Uterine balloon tamponade as an adjunct to misoprostol for the treatment of uncontrolled postpartum haemorrhage: a randomised controlled trial in Benin and Mali.

OBJECTIVE

To assess the effectiveness of low-cost uterine tamponade as an adjunct to misoprostol for the treatment of uncontrolled postpartum haemorrhage (PPH) in low-resource settings.

DESIGN

Randomised controlled trial.

SETTING

Seven healthcare facilities in Cotonou, Benin and Bamako, Mali.

POPULATION

Women delivering vaginally who had clinically diagnosed PPH that was suspected to be due to uterine atony, who were unresponsive to oxytocin and who needed additional uterotonics.

METHODS

Women were randomly assigned to receive uterine balloon tamponade with a condom-catheter device or no tamponade; both groups were also given intrarectal or sublingual misoprostol.

MAIN OUTCOME MEASURE

Proportion of women with invasive surgery or who died before hospital discharge.

RESULTS

The proportion of primary composite outcome did not differ significantly between the tamponade arm (16%; 9/57) and the standard second line treatment arm (7%; 4/59): relative risk 2.33 (95% CI 0.76 to 7.14, p=0.238).

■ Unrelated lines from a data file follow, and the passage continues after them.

Definition setConsumer (b : t) : res t :=
  if m_consumer b then Err FatalCalled else Ok (b <| m_consumer := true |>).

Definition setPriority (rank : Z) (b : t) : t := b <| m_priority_rank := rank |>.
Definition setIncomingLink (link_id : Z) (b : t) : t := b <| m_input_link_id := link_id |>.
Definition setVnet (net : Z) (b : t) : t := b <| m_vnet_id := net |>.

Definition isEmpty (b : t) : bool := heap_size b =? 0.
Definition isStallMapEmpty (b : t) : bool := zlength (m_stall_msg_map b) =? 0.
Definition getStallMapSize (b : t) : Z := u32 (zlength (m_stall_msg_map b)).

Definition getSize (curTime : Z) (b : t) : Z * t :=
  let b := if m_time_last_time_size_checked b =? curTime then b
           else b <| m_time_last_time_size_checked := curTime |> <| m_size_last_time_size_checked := u32 (heap_size b) |> in
  (m_size_last_time_size_checked b, b).

(** The size that counts for [areNSlotsAvailable]: pops do not make room
    before the next cycle, enqueues count at once. *)
Definition visible_size (current_time : Z) (b : t) : Z :=
  if m_time_last_time_pop b <? current_time then u32 (heap_size b) + u32 (m_stall_map_size b)
  else
    (if m_time_last_time_enqueue b <? current_time then m_size_at_cycle_start b
     else u32 (m_size_at_cycle_start b + m_msgs_this_cycle b)) + m_stalled_at_cycle_start b.

Definition areNSlotsAvailable (n current_time : Z) (b : t) : bool * t :=
  if m_max_size b =? 0 then (true, b)
  else if u32 (visible_size current_time b + n) <=? m_max_size b then (true, b)
  else (false, b <| m_not_avail_count ::= Z.succ |>).

Definition peek (b : t) : res Message.t := front b.
Definition peekMsgPtr (b : t) : res Message.t := front b.

(** A message that is ready may have to wait for the next cycle, in which
    the consumer is woken. *)
Definition isReady (current_time : Z) (b : t) : res (bool * t) :=
  _ ← assert (m_time_last_time_pop b <=? current_time);
  let can_dequeue := (m_max_dequeue_rate b =? 0) || (m_time_last_time_pop b <? current_time)
                     || (m_dequeues_this_cy b <? m_max_dequeue_rate b) in
  let is_ready := match m_prio_heap b with [] => false | m :: _ => Message.m_LastEnqueueTime m <=? current_time end in
  if negb can_dequeue && is_ready then
    if m_consumer b then Ok (can_dequeue && is_ready, call (scheduleEvent_ 1) b) else Err Undefined
  else Ok (can_dequeue && is_ready, b).

(** [MaxTick] when there is no message. *)
Definition readyTime (b : t) : Z :=
  match m_prio_heap b with [] => 2 ^ 64 - 1 | m :: _ => Message.m_LastEnqueueTime m end.

(** The tick from which a message can be taken, and the last arrival, which
    a random delay moves forward. *)
Definition arrival (rs : RubySystem) (current_time delta : Z) (b : t) (g : Rng) : res (Z * Z * Rng) :=
  let random := match m_randomization b with disabled => false | ruby_system => getRandomization rs | enabled => true end in
  let last := m_last_arrival_time b in
  if negb random then Ok (u64 (current_time + delta), last, g)
  else if m_strict_fifo b then
    let last := if last <? current_time then current_time else last in
    '(d, g) ← random_time g; Ok (u64 (last + d), last, g)
  else
    '(d, g) ← random_time g; Ok (u64 (current_time + d), last, g).

Section heap.
Context `{!StdHeap Message.t Message.gt}.

Definition push (m : Message.t) (b : t) : t := b <| m_prio_heap ::= (fun h => push_heap Message.gt (h ++ [m])) |>.
Definition pop (b : t) : t := b <| m_prio_heap ::= (fun h => pop_back (pop_heap Message.gt h)) |>.

Definition enqueue (rs : RubySystem) (message : Message.t) (current_time delta : Z) (b : t) (g : Rng) : res (t * Rng) :=
  let first := m_time_last_time_enqueue b <? current_time in
  let b := b <| m_msgs_this_cycle ::= (fun c => if first then 0 else c) |>
             <| m_time_last_time_enqueue ::= (fun t => if first then current_time else t) |>
             <| m_msg_counter ::= (fun c => u64 (c + 1)) |> <| m_msgs_this_cycle ::= (fun c => u32 (c + 1)) |> in
  if (delta =? 0) && negb (m_allow_zero_latency b) then Err PanicCalled
  else
    '(arrival_time, last, g) ← arrival rs current_time delta b g;
    _ ← assert (current_time <=? arrival_time);
    if m_strict_fifo b && (arrival_time <? last) then Err PanicCalled
    else
      let b := b <| m_last_arrival_time := if getWarmupEnabled rs then last else arrival_time |> in
      _ ← assert (Message.m_LastEnqueueTime message <=? current_time);
      message ← Message.updateDelayedTicks current_time message;
      let message := message <| Message.m_LastEnqueueTime := arrival_time |> <| Message.m_msg_counter := m_msg_counter b |> in
      let b := push message (b <| m_buf_msgs ::= Z.succ |>) in
      _ ← assert ((m_max_size b =? 0) || (heap_size b + m_stall_map_size b <=? m_max_size b));
      _ ← assert (m_consumer b);
      Ok (call (storeEventInfo_ (m_vnet_id b)) (call (scheduleEventAbsolute_ arrival_time) b), g).

(** [assert(isReady(current_time))]. *)
Definition assert_ready (current_time : Z) (b : t) : res t :=
  '(ready, b) ← isReady current_time b; _ ← assert ready; Ok b.

(** Returns the message, which the caller holds, with its delay. *)
Definition dequeue (curTick current_time : Z) (decrement_messages : bool) (b : t) : res (Message.t * t) :=
  b ← assert_ready current_time b;
  message ← front b;
  message ← Message.updateDelayedTicks current_time message;
  let first := m_time_last_time_pop b <? current_time in
  let b := b <| m_size_at_cycle_start ::= (fun s => if first then u32 (heap_size b) else s) |>
             <| m_stalled_at_cycle_start ::= (fun s => if first then u32 (m_stall_map_size b) else s) |>
             <| m_time_last_time_pop ::= (fun t => if first then current_time else t) |>
             <| m_dequeues_this_cy ::= (fun c => u32 ((if first then 0 else c) + 1)) |> in
  let b := pop b in
  let b := if decrement_messages then
             b <| m_stall_time ::= (fun s => s + u64 (curTick - Message.m_LastEnqueueTime message)) |>
               <| m_msg_count ::= Z.succ |> <| m_buf_msgs ::= Z.pred |>
           else b in
  Ok (message, b <| calls ::= (fun l => if m_dequeue_callback b then l ++ [dequeue_callback_] else l) |>).

Definition registerDequeueCallback (b : t) : t := b <| m_dequeue_callback := true |>.
Definition unregisterDequeueCallback (b : t) : t := b <| m_dequeue_callback := false |>.

Definition clear (b : t) : t :=
  b <| m_prio_heap := [] |> <| m_msg_counter := 0 |> <| m_time_last_time_enqueue := 0 |> <| m_time_last_time_pop := 0 |>
    <| m_size_at_cycle_start := 0 |> <| m_stalled_at_cycle_start := 0 |> <| m_msgs_this_cycle := 0 |>.

Definition clearStats (b : t) : t := b <| m_not_avail_count := 0 |> <| m_msg_counter := 0 |>.

Definition recycle (current_time recycle_latency : Z) (b : t) : res t :=
  b ← assert_ready current_time b;
  node ← front b;
  let future_time := u64 (current_time + recycle_latency) in
  wake_at future_time (push (node <| Message.m_LastEnqueueTime := future_time |>) (pop b)).

Fixpoint reanalyzeList (lt : list Message.t) (schdTick : Z) (b : t) : res t :=
  match lt with
  | [] => Ok b
  | m :: lt =>
      _ ← assert (Message.m_LastEnqueueTime m <=? schdTick);
      b ← wake_at schdTick (push m b);
      reanalyzeList lt schdTick b
  end.

(** Moves the messages stalled at one address back to the heap. *)
Definition unstall (current_time : Z) (l : list Message.t) (b : t) : res t :=
  let b := b <| m_stall_map_size ::= (fun s => s - zlength l) |> in
  _ ← assert (0 <=? m_stall_map_size b);
  reanalyzeList l current_time b.

Definition reanalyzeMessages (addr current_time : Z) (b : t) : res t :=
  match msgs_at addr (m_stall_msg_map b) with
  | None => Err AssertFail
  | Some l => b ← unstall current_time l b; Ok (b <| m_stall_msg_map ::= erase_at addr |>)
  end.

Fixpoint unstall_all (current_time : Z) (m : MsgMap) (b : t) : res t :=
  match m with
  | [] => Ok b
  | (_, l) :: m => b ← unstall current_time l b; unstall_all current_time m b
  end.

Definition reanalyzeAllMessages (current_time : Z) (b : t) : res t :=
  b ← unstall_all current_time (m_stall_msg_map b) b;
  Ok (b <| m_stall_msg_map := [] |>).

Definition stallMessage (rs : RubySystem) (curTick addr current_time : Z) (b : t) : res t :=
  b ← assert_ready current_time b;
  offset ← getOffset rs addr;
  _ ← assert (offset =? 0);
  '(message, b) ← dequeue curTick current_time false b;
  Ok (b <| m_stall_msg_map ::= push_at addr message |> <| m_stall_map_size ::= Z.succ |> <| m_stall_count ::= Z.succ |>).

Definition hasStalledMsg (addr : Z) (b : t) : bool := has_msgs addr (m_stall_msg_map b).

Definition deferEnqueueingMessage (addr : Z) (message : Message.t) (b : t) : t :=
  b <| m_deferred_msg_map ::= push_at addr message |>.

Definition isDeferredMsgMapEmpty (addr : Z) (b : t) : bool := negb (has_msgs addr (m_deferred_msg_map b)).

Fixpoint enqueue_all (rs : RubySystem) (l : list Message.t) (curTime delay : Z) (b : t) (g : Rng) : res (t * Rng) :=
  match l with
  | [] => Ok (b, g)
  | m :: l => '(b, g) ← enqueue rs m curTime delay b g; enqueue_all rs l curTime delay b g
  end.

Definition enqueueDeferredMessages (rs : RubySystem) (addr curTime delay : Z) (b : t) (g : Rng) : res (t * Rng) :=
  match msgs_at addr (m_deferred_msg_map b) with
  | None => Err AssertFail
  | Some msg_vec =>
      _ ← assert (0 <? zlength msg_vec);
      '(b, g) ← enqueue_all rs msg_vec curTime delay b g;
      Ok (b <| m_deferred_msg_map ::= erase_at addr |>, g)
  end.

Definition delayHead (rs : RubySystem) (current_time delta : Z) (b : t) (g : Rng) : res (t * Rng) :=
  m ← front b;
  enqueue rs m current_time delta (pop b) g.

End heap.

(** The functional accesses walk the heap and then the stalled messages.
    Reading or writing one message is the business of its class: [access]
    says whether it matched. *)
Inductive Access := ReadFirst (access : Message.t -> bool) | ReadMasked (access : Message.t -> bool) | Write (access : Message.t -> bool).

A significantly increased proportion of women with tamponade and misoprostol versus misoprostol alone had total blood loss more than 1000 mL: relative risk 1.52 (95% CI 1.15 to 2.00, p=0.01). Case fatality rate was higher in the tamponade group (10%; 6/57) than in the control group (2%; 1/59) (p=0.059).

TRIAL REGISTRATION NUMBER

ISRCT Registry Number 01202389; Post-results.